Civil society’s complaints that they were effectively shut out of the Declaration drafting process reflect longstanding criticisms of the AICHR as a whole. Article 6.7 of the Terms of Reference of the AICHR requires the Commission to keep the public periodically informed of its work and activities. However, the AICHR has consistently denied the public access to its documents, and deliberations and formal meetings are not open to the public, NGOs, or National Human Rights Institutions. See, e.g., FIDH Submission to the European Parliament Sub-committee on Human Rights on AICHR. The AICHR’s Guidelines do not obligate the Commission to make public its reports, but rather states that it “may agree to keep the public informed” and “may engage in dialogue and consultation with entities associated with ASEAN, including accredited Civil Society Organisations and other stakeholders.”
Leading up to and subsequent to the AICHR’s creation, the Working Group for an ASEAN Human Rights Mechanism – a coalition of NGOs, government representatives and other stakeholders – has promoted regional dialogue and action on human rights protection and engaged in consultations with the AICHR. Although the Working Group had proposed a draft agreement which envisioned an individual complaints procedure, as well as promotion and protection duties, the final Terms of Reference limit the Commission’s role to promotion and protection, as a consultative body of ASEAN. Accordingly, the new ASEAN body cannot be considered a fourth regional human rights tribunal, but rather a first step towards regional, inter-governmental human rights monitoring in Asia.

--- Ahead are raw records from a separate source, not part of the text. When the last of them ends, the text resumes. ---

(** Where a node stands among the others. *)
Lemma split_unique (l : list tree_node) l1 n l2 l1' l2' :
  NoDup (map node_id l) -> l = l1 ++ n :: l2 -> l = l1' ++ n :: l2' -> l1 = l1' /\ l2 = l2'.
Proof.
  intros Hnd E1 E2. apply NoDup_fmap_1 in Hnd.
  assert (length l1 = length l1') as El.
  { apply (NoDup_lookup l _ _ n Hnd); [rewrite E1|rewrite E2]; by apply list_lookup_middle. }
  rewrite E1 in E2. apply app_inj_1 in E2 as [? E2]; [|done]. by injection E2.
Qed.

Lemma follow_ok rt n :
  threaded None rt None -> NoDup (map node_id (inorder rt)) -> n ∈ inorder rt ->
  follow rt (Some (node_id n)) = Some (Some n).
Proof.
  intros Ht Hnd Hin. destruct (deref_node rt None None n Ht Hnd Hin) as (sub & a & b & E & En & _).
  cbn [follow]. rewrite E. cbn [mbind option_bind]. by rewrite En.
Qed.

Section walking.
Context (t : xtree) (Ht : threaded None (root t) None) (Hnd : NoDup (map node_id (tree_nodes t))).

Lemma node_next_ok l1 n l2 :
  tree_nodes t = l1 ++ n :: l2 -> xtree_node_next t (node_id n) = Some (head l2).
Proof.
  intros E. assert (n ∈ inorder (root t)) as Hin.
  { fold (tree_nodes t). rewrite E. apply elem_of_app. right. by apply elem_of_cons; left. }
  destruct (deref_node _ _ _ n Ht Hnd Hin) as (sub & a & b & Ed & En & Ei & Ts).
  unfold xtree_node_next. rewrite Ed. cbn [mbind option_bind].
  destruct sub as [|id k v bal l r]; [done|]. injection En as <-.
  destruct Ts as (_ & (_ & Er)). cbn [inorder] in Ei.
  destruct (split_unique (tree_nodes t) l1 (TreeNode id k v) l2 (a ++ inorder l) (inorder r ++ b) Hnd E) as [_ ->].
  { unfold tree_nodes. rewrite Ei. repeat (rewrite <- app_assoc; cbn [app]). done. }
  destruct r as [target|i ki vi bi rl rr].
  - cbn in Er. subst target. cbn [inorder app]. destruct b as [|m b]; [done|]. cbn [first_id head].
    apply follow_ok; [done|done|]. rewrite Ei. apply elem_of_app. right. apply elem_of_app. right.
    by apply elem_of_cons; left.
  - rewrite leftmost_head. cbn [inorder]. by destruct (inorder rl).
Qed.

Lemma last_id_last a d : last_id a d = match last a with Some n => Some (node_id n) | None => d end.
Proof.
  revert d. induction a as [|n a IH]; intros d; [done|]. cbn [last_id]. rewrite IH.
  destruct a as [|m a]; [done|]. rewrite last_cons_cons. by destruct (last (m :: a)) eqn:El; [|apply last_None in El].
Qed.

Lemma node_previous_ok l1 n l2 :
  tree_nodes t = l1 ++ n :: l2 -> xtree_node_previous t (node_id n) = Some (last l1).
Proof.
  intros E. assert (n ∈ inorder (root t)) as Hin.
  { fold (tree_nodes t). rewrite E. apply elem_of_app. right. by apply elem_of_cons; left. }
  destruct (deref_node _ _ _ n Ht Hnd Hin) as (sub & a & b & Ed & En & Ei & Ts).
  unfold xtree_node_previous. rewrite Ed. cbn [mbind option_bind].
  destruct sub as [|id k v bal l r]; [done|]. injection En as <-.
  destruct Ts as ((_ & El) & _). cbn [inorder] in Ei.
  destruct (split_unique (tree_nodes t) l1 (TreeNode id k v) l2 (a ++ inorder l) (inorder r ++ b) Hnd E) as [-> _].
  { unfold tree_nodes. rewrite Ei. repeat (rewrite <- app_assoc; cbn [app]). done. }
  destruct l as [target|i ki vi bi ll lr].
  - cbn in El. subst target. cbn [inorder]. rewrite app_nil_r, last_id_last.
    destruct (last a) as [m|] eqn:Ela; [|done].
    apply follow_ok; [done|done|]. rewrite Ei. apply elem_of_app. left. by apply last_Some_elem_of.
  - rewrite rightmost_last, last_app. set (l := Child i ki vi bi ll lr).
    assert (last (inorder l) <> None) as Hne.
    { intros El2. apply last_None in El2. unfold l in El2. cbn in El2. by destruct (inorder ll). }
    by destruct (last (inorder l)).
Qed.
(* ===== verification/Utf8Codec.v ===== *)
(** * The UTF-8 codec

    The encoding of a character in closed form: a first byte and the base-64
    digits of the rest; and what the functions that read one character do on a
    string where an encoding stands, or does not. *)

From S2P Require Import Prelude.
From S2P Require Import Utf8.
Local Open Scope Z_scope.
Local Open Scope xpl_scope.

(** ** Bytes *)

(** A decidable property of all the bytes of a range. *)
Lemma byte_range (P : Z -> Prop) `{!forall b, Decision (P b)} lo n :
  forallb (fun b => bool_decide (P b)) (seqZ lo n) = true -> forall b, lo <= b < lo + n -> P b.
Proof.
  intros Hall b Hb. eapply bool_decide_eq_true_1.
  exact (range_check (fun b => bool_decide (P b)) lo n b Hall Hb).
Qed.

(** Continuation bytes. *)
Definition cont (b : Z) : Prop := 0x80 <= b < 0xc0.
#[export] Instance cont_dec b : Decision (cont b).
Proof. unfold cont. apply _. Defined.

Lemma cont_test b : is_byte b -> (b & 0xc0 =? 0x80) = bool_decide (cont b).
Proof.
  intros Hb. refine (byte_range (fun b => (b & 0xc0 =? 0x80) = bool_decide (cont b)) 0 256 _ b Hb).
  by vm_compute.
Qed.

Lemma cont_bits b : cont b -> b & 0x3f = b - 0x80.
Proof. apply (byte_range (fun b => b & 0x3f = b - 0x80) 0x80 0x40). by vm_compute. Qed.

Lemma cont_byte b : cont b -> is_byte b.
Proof. unfold cont, is_byte. lia. Qed.

(** ** What stands at a place of a string *)

Fixpoint reads (s : list Z) (p : Z) (l : list Z) : Prop :=
  match l with
  | [] => True
  | b :: l => rd s p = Some b /\ reads s (p + 1) l
  end.

Lemma reads_app s p l1 l2 : reads s p (l1 ++ l2) <-> reads s p l1 /\ reads s (p + zlen l1) l2.
Proof.
  revert p. induction l1 as [|b l1 IH]; intros p; cbn [app reads].
  - rewrite zlen_nil, Z.add_0_r. tauto.
  - rewrite IH, zlen_cons, Z.add_assoc. tauto.
Qed.

Lemma reads_0 s l rest : s = l ++ rest -> reads s 0 l.
Proof.
  intros ->. enough (forall pre, reads (pre ++ l ++ rest) (zlen pre) l) as H by exact (H []).
  induction l as [|b l IH]; intros pre; cbn [reads]; [done|]. split.
  - rewrite rd_ge_0 by apply zlen_nonneg. unfold zlen. rewrite Nat2Z.id. cbn [app].
    by rewrite list_lookup_middle.
  - specialize (IH (pre ++ [b])). rewrite zlen_app, <- app_assoc in IH. exact IH.
Qed.

Lemma reads_lookup s p l i b : reads s p l -> l !! i = Some b -> rd s (p + Z.of_nat i) = Some b.
Proof.
  revert p i. induction l as [|c l IH]; intros p [|i] Hr Hi; try discriminate Hi; destruct Hr as [H1 H2].
  - injection Hi as ->. by rewrite Z.add_0_r.
  - rewrite <- (IH (p + 1) i H2 Hi). f_equal. lia.
Qed.

Lemma reads_prefix s p l1 l2 : reads s p l1 -> reads s p l2 -> (length l1 <= length l2)%nat -> l1 `prefix_of` l2.
Proof.
  revert p l2. induction l1 as [|b l1 IH]; intros p [|c l2] H1 H2 Hn; cbn in *; try lia.
  - apply prefix_nil.
  - apply prefix_nil.
  - destruct H1 as [E H1], H2 as [E' H2]. rewrite E in E'. injection E' as <-.
    apply prefix_cons. by apply (IH (p + 1)); [..|lia].
Qed.
Lemma reads_same s p l1 l2 : reads s p l1 -> reads s p l2 -> length l1 = length l2 -> l1 = l2.
Proof.
  intros H1 H2 E. destruct (reads_prefix s p l1 l2 H1 H2 ltac:(lia)) as [k ->].
  rewrite length_app in E. destruct k; [by rewrite app_nil_r|cbn in E; lia].
Qed.
(* ===== verification/Utf8Text.v ===== *)
(** * Strings of characters

    The encoding of a list of characters, and the functions that move in it:
    lengths, offsets and pointers, copies, the validated reader, and the
    reversal. *)

From S2P Require Import Prelude.
From S2P Require Import Utf8.
From S2P Require Import Utf8Codec.
Local Open Scope Z_scope.
Local Open Scope xpl_scope.

Definition encs (cs : list Z) : list Z := flat_map enc cs.

(** The characters an encoding can hold; the end of a string is not one. *)
Definition code (c : Z) : Prop := 0 <= c < 2 ^ 31.
Definition char (c : Z) : Prop := 0 < c < 2 ^ 31.

Lemma char_code c : char c -> code c.
Proof. unfold char, code. lia. Qed.
Lemma chars_codes cs : Forall char cs -> Forall code cs.
Proof. intros H. eapply Forall_impl; [exact H|apply char_code]. Qed.

Lemma encs_app cs1 cs2 : encs (cs1 ++ cs2) = encs cs1 ++ encs cs2.
Proof. apply flat_map_app. Qed.
Lemma encs_cons c cs : encs (c :: cs) = enc c ++ encs cs.
Proof. done. Qed.

(** ** One character *)

Lemma enc_head c : code c ->
  exists b t, enc c = b :: t /\ is_byte b /\ ~ cont b /\ Forall cont t /\ xutf8_skip b = zlen (enc c).
Proof.
  intros Hc. destruct (encoding_of c Hc) as (n & base & min & first & [E Ef El ? En Eb Ev]).
  exists first, (digits n c). split_and!; try done.
  - intros [? ?]. revert El. unfold lead_class. zcases; (discriminate 1 || lia).
  - apply digits_cont.
  - rewrite (proj1 (lead_tables _ _ _ _ Eb El)), zlen_enc by done. done.
Qed.

Lemma zlen_enc_pos c : code c -> 1 <= zlen (enc c).
Proof. intros. rewrite zlen_enc by done. pose proof (UTF8_LENGTH_range c). lia. Qed.

Lemma next_char_head s p c rest : code c -> reads s p (take 1 (enc c ++ rest)) -> xutf8_next_char s p = Some (p + zlen (enc c)).
Proof.
  intros Hc. destruct (enc_head c Hc) as (b & t & E & _ & _ & _ & Hk). rewrite <- Hk, E.
  intros [Hr _]. unfold xutf8_next_char. by rewrite Hr.
Qed.

Lemma encs_length cs : Forall code cs -> Z.of_nat (length cs) <= zlen (encs cs).
Proof.
  induction 1 as [|c cs Hc _ IH]; [done|]. rewrite encs_cons, zlen_app. cbn [length].
  pose proof (zlen_enc_pos c Hc). lia.
Qed.

Lemma encs_take_mono cs i j : (i <= j)%nat -> zlen (encs (take i cs)) <= zlen (encs (take j cs)).
Proof.
  intros. replace j with (i + (j - i))%nat by lia. rewrite <- take_take_drop, encs_app, zlen_app.
  pose proof (zlen_nonneg (encs (take (j - i) (drop i cs)))). lia.
Qed.

(** The first bytes of the encoding of a list of characters. *)
Lemma reads_char s p cs i c :
  reads s p (encs cs) -> cs !! i = Some c -> reads s (p + zlen (encs (take i cs))) (enc c).
Proof.
  intros Hs Hi. rewrite <- (take_drop_middle cs i c Hi), encs_app, encs_cons in Hs.
  apply reads_app in Hs as [_ Hs]. by apply reads_app in Hs as [Hs _].
Qed.

(** ** Lengths *)

(** How many of the characters end in the first [room] bytes. *)
Fixpoint whole_chars (room : Z) (cs : list Z) : Z :=
  match cs with
  | [] => 0
  | c :: cs => if zlen (enc c) <=? room then 1 + whole_chars (room - zlen (enc c)) cs else 0
  end.

(** What the loops may look at: everything, or the first bytes. *)
Definition bounded (max : option Z) (l : list Z) : list Z :=
  match max with None => l | Some m => take (Z.to_nat m) l end.

Lemma bounded_drop max l1 l2 s p :
  (match max with Some m => zlen l1 <= m | None => True end) ->
  reads s p (bounded max (l1 ++ l2)) ->
  reads s p l1 /\ reads s (p + zlen l1) (bounded ((fun m => m - zlen l1) <$> max) l2).
Proof.
  intros Hm. destruct max as [m|]; cbn.
  - rewrite take_app_ge by (unfold zlen in Hm; lia). intros [H1 H2]%reads_app. split; [done|].
    replace (Z.to_nat (m - zlen l1)) with (Z.to_nat m - length l1)%nat; [done|]. unfold zlen in *. lia.
  - by intros [H1 H2]%reads_app.
Qed.

Lemma bounded_head m b l s p : reads s p (bounded (Some m) (b :: l)) -> 0 < m -> rd s p = Some b.
Proof.
  intros Hs Hm. revert Hs. cbn [bounded]. replace (Z.to_nat m) with (S (Z.to_nat (m - 1))) by lia. by intros [? _].
Qed.

Lemma enc_rest_nonzero c : char c -> exists b t, enc c = b :: t /\ b <> 0.
Proof.
  intros Hc. pose proof (enc_nonzero c Hc) as Hn. destruct (enc c) as [|b t] eqn:E.
  - by apply enc_nonempty in E; [|unfold char in Hc; lia].
  - apply Forall_cons in Hn as [[_ Hb] _]. by exists b, t.
Qed.

Lemma text_room s p l x : reads s p (l ++ [x]) -> 0 <= p < zlen s /\ p + zlen l < zlen s.
Proof.
  pose proof (zlen_nonneg l).
  intros Hs. apply reads_app in Hs as Hs2. destruct Hs2 as [_ [Hr%rd_range _]].
  apply reads_bounds in Hs; [|by destruct l]. lia.
Qed.

Lemma strlen_loop_all fuel s start p cs len :
  Forall char cs -> reads s p (encs cs ++ [0]) -> zlen s - p < Z.of_nat fuel ->
  strlen_loop fuel s start p None len = Some (p + zlen (encs cs), len + Z.of_nat (length cs)).
Proof.
  intros Hcs. revert fuel p len. induction Hcs as [|c cs Hc Hcs IH]; intros [|fuel] p len Hs Hf.
  1, 3: apply text_room in Hs; lia.
  - destruct Hs as [Hr _]. cbn [strlen_loop]. rewrite Hr. cbn [mbind option_bind].
    change (0 =? 0) with true. change (zlen (encs [])) with 0. cbn [length]. f_equal. f_equal; lia.
  - rewrite encs_cons, <- app_assoc in Hs. destruct (enc_rest_nonzero c Hc) as (b & t & E & Hb).
    destruct (enc_head c (char_code c Hc)) as (b' & t' & E' & _ & _ & _ & Hk).
    assert (b' = b) as -> by congruence. cbn [strlen_loop].
    apply reads_app in Hs as [Hs1 Hs2]. rewrite E in Hs1. destruct Hs1 as [Hr _]. rewrite Hr.
    cbn [mbind option_bind]. destruct (Z.eqb_spec b 0); [done|]. rewrite Hk.
    pose proof (zlen_enc_pos c (char_code c Hc)). rewrite IH by (done || lia).
    rewrite encs_cons, zlen_app. cbn [length]. f_equal. f_equal; lia.
Qed.

Lemma whole_chars_none room cs : Forall code cs -> room <= 0 -> whole_chars room cs = 0.
Proof.
  intros [|c cs' Hc _] Hr; [done|]. cbn. pose proof (zlen_enc_pos c Hc). by zcases; [lia|].
Qed.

The Commission itself has also been criticized as politically influenced and unlikely to possess the will or means necessary to change poor human rights practices in the region. For additional detail, see the report, A Commission Shrouded in Secrecy, published in April, 2012 by the Asian Forum for Human Rights and Development. For more on the history of the AICHR, see Hsien-Li Tan, The ASEAN Intergovernmental Commission on Human Rights: Institutionalising Human Rights in Southeast Asia (2011); and Termsak Chalermpalanupap, Protecting and Promoting Human Rights in ASEAN.